Generic-method behavior
Promise.try() is generic in the same sense as Promise.resolve() and Promise.reject(). Calling it via Promise.try.call(OtherCtor, fn) produces an instance of OtherCtor, as long as OtherCtor’s constructor accepts an (executor) argument. Any realistic polyfill uses new this(...) rather than new Promise(...) for this reason.
Examples
Wrap a callback that may be sync or async
A single .then / .catch / .finally chain handles every combination without splitting into separate paths:
function doSomething(action) {
return Promise.try(action)
.then((result) => console.log(result))
.catch((error) => console.error(error))
.finally(() => console.log("Done"));
}
doSomething(() => "Sync result");
// Logs: Sync result
// Done
doSomething(() => {
throw new Error("Sync error");
});
// Logs: Error: Sync error
// Done
doSomething(async () => "Async result");
// Logs: Async result
// Done
doSomething(async () => {
throw new Error("Async error");
});
// Logs: Error: Async error
// Done
The async/await form does the same job and reads top-to-bottom the same way synchronous code does, which makes the try / catch / finally easier to follow than three chained callbacks. The async/await version is the natural fit when the surrounding function is already async and the chain syntax would feel like an extra step, while the chain version wins inside a pipeline that is already promise-shaped:
async function doSomething(action) {
try {
const result = await action();
console.log(result);
} catch (error) {
console.error(error);
} finally {
console.log("Done");
}
}
Reach for Promise.try() when you are already inside a promise chain. Reach for await when you are already inside an async function. The two are equivalent for plain callbacks and async functions alike.
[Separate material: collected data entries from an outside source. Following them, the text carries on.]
(** * Event Gateway plugin: a shallow embedding of [src/index.js]

    The plugin is one class, [EGPlugin], with three hook entry points
    ([addUserDefinition], [configureEventGateway], [emitEvent]) and three
    free functions ([eventPath], [registerFunction], [createSubscription]).
    The embedding covers the configuration resolver, the client factory,
    the template augmenter, the synchronization engine and the manual
    emission command, and keeps the source's names.
    JavaScript objects that the code reads by property are finite maps from
    property names to values; a missing property is [None] (JavaScript's
    [undefined]).  Code that may throw or that writes to shared objects
    runs in a state-and-exception monad whose state also records what an
    observer sees: log lines, requests, and rejections nobody handles. *)

From Stdlib Require Import Ascii.
From stdpp Require Import base option gmap strings list fin_maps.

(** ** JavaScript strings and the few coercions the source relies on *)

(** The double-quote character, which several messages of the source embed. *)
Definition dq : string := String (Ascii.ascii_of_nat 34) EmptyString.

(** A template-literal hole: a string prints as itself, [undefined] prints
    as the nine letters of its name. *)
Definition tmpl (v : option string) : string := default "undefined" v.

(** Truthiness of a value that is a string or [undefined]: the empty string
    and [undefined] are falsy. *)
Definition truthy (v : option string) : bool :=
  match v with
  | Some (String _ _) => true
  | _ => false
  end.

(** [a || b] *)
Definition js_or (a b : option string) : option string :=
  if truthy a then a else b.

(** [a == b] on values that are strings or [undefined]. *)
Definition loose_eq (a b : option string) : bool := bool_decide (a = b).

(** [s.startsWith(c)] for a one-character prefix. *)
Definition startsWith (s : string) (c : ascii) : bool :=
  match s with
  | String d _ => bool_decide (d = c)
  | EmptyString => false
  end.

(** [c.toUpperCase()] on one byte: the letters a..z move to A..Z, every other
    byte stays.  (JavaScript's conversion also maps letters outside ASCII;
    a string here is a byte string and those bytes are left alone.) *)
Definition upper_ascii (c : ascii) : ascii :=
  let n := Ascii.nat_of_ascii c in
  if (97 <=? n)%nat && (n <=? 122)%nat then Ascii.ascii_of_nat (n - 32) else c.

Fixpoint toUpperCase (s : string) : string :=
  match s with
  | EmptyString => EmptyString
  | String c r => String (upper_ascii c) (toUpperCase r)
  end.

(** [s.split(sep)] for a one-character separator: never the empty list. *)
Fixpoint split (sep : ascii) (s : string) : list string :=
  match s with
  | EmptyString => [EmptyString]
  | String c r =>
      if bool_decide (c = sep) then EmptyString :: split sep r
      else match split sep r with
           | w :: ws => String c w :: ws
           | [] => [String c EmptyString]
           end
  end.

(** [parts.join(sep)] *)
Fixpoint join (sep : string) (parts : list string) : string :=
  match parts with
  | [] => EmptyString
  | [w] => w
  | w :: ws => w +:+ sep +:+ join sep ws
  end.

(** ** Errors *)

Inductive error : Type :=
  | Error (message : string)       (* [new Error(message)] *)
  | TypeError (expression : string) (* a property read or a method call on
                                       [undefined] or [null]; the argument
                                       names the expression that failed *)
  | Rejection (reason : string).   (* a rejection handed back by the gateway
                                       client or by the cloud provider: the
                                       promise rejects with the string
                                       [reason] *)

Global Instance error_eq_dec : EqDecision error.
Proof. solve_decision. Defined.

(** The text a template literal prints for a caught gateway error. *)
Definition err_text (e : error) : string :=
  match e with
  | Error m => "Error: " +:+ m
  | TypeError x => "TypeError: " +:+ x
  | Rejection r => r
  end.

(** [if (err)] on a caught rejection reason: an error object is truthy, a
    string reason is truthy unless it is empty. *)
Definition truthy_error (e : error) : bool :=
  match e with
  | Error _ | TypeError _ => true
  | Rejection reason => negb (bool_decide (reason = ""))
  end.

(** [if (err)] on the first component of what [to] hands back: [null] when
    the promise resolved. *)
Definition truthy_err (err : option error) : bool :=
  match err with
  | Some e => truthy_error e
  | None => false
  end.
Forward arguments to the callback
function fetchUser(id, options) {
// implementation
}
Promise.try(fetchUser, 42, { cache: false });
// equivalent to
// Promise.try(() => fetchUser(42, { cache: false }));
The first form avoids creating a new closure on every call, which is worth caring about in library code and tight loops. The next example puts a related property on display: because Promise.try is generic, the call can be routed through any constructor shaped like Promise(executor) — not just the global Promise. That is what the example below is showing.
Use Promise.try with a non-Promise constructor
Because Promise.try() is generic, you can route it through any constructor shaped like Promise(executor):
class NotPromise {
constructor(executor) {
executor(
(value) => console.log("Resolved", value),
(reason) => console.log("Rejected", reason),
);
}
}
Promise.try.call(NotPromise, () => "hello");
// Logs: Resolved hello
Promise.try.call(NotPromise, () => {
throw new Error("oops");
});
// Logs: Rejected Error: oops
The output proves the call went through NotPromise, not the global Promise. Library code sometimes uses this pattern to push work through a custom subclass with extra instrumentation.
Specifications
Promise.try() is part of ECMAScript 2025. It reached Stage 4 of the TC39 process in June 2025 after the proposal-promise-try effort.
Browser compatibility
Promise.try() is available in current Chrome, Firefox, and Safari, and in Node.js 22+. For older runtimes, core-js and the es-shims/promise.try package provide a polyfill.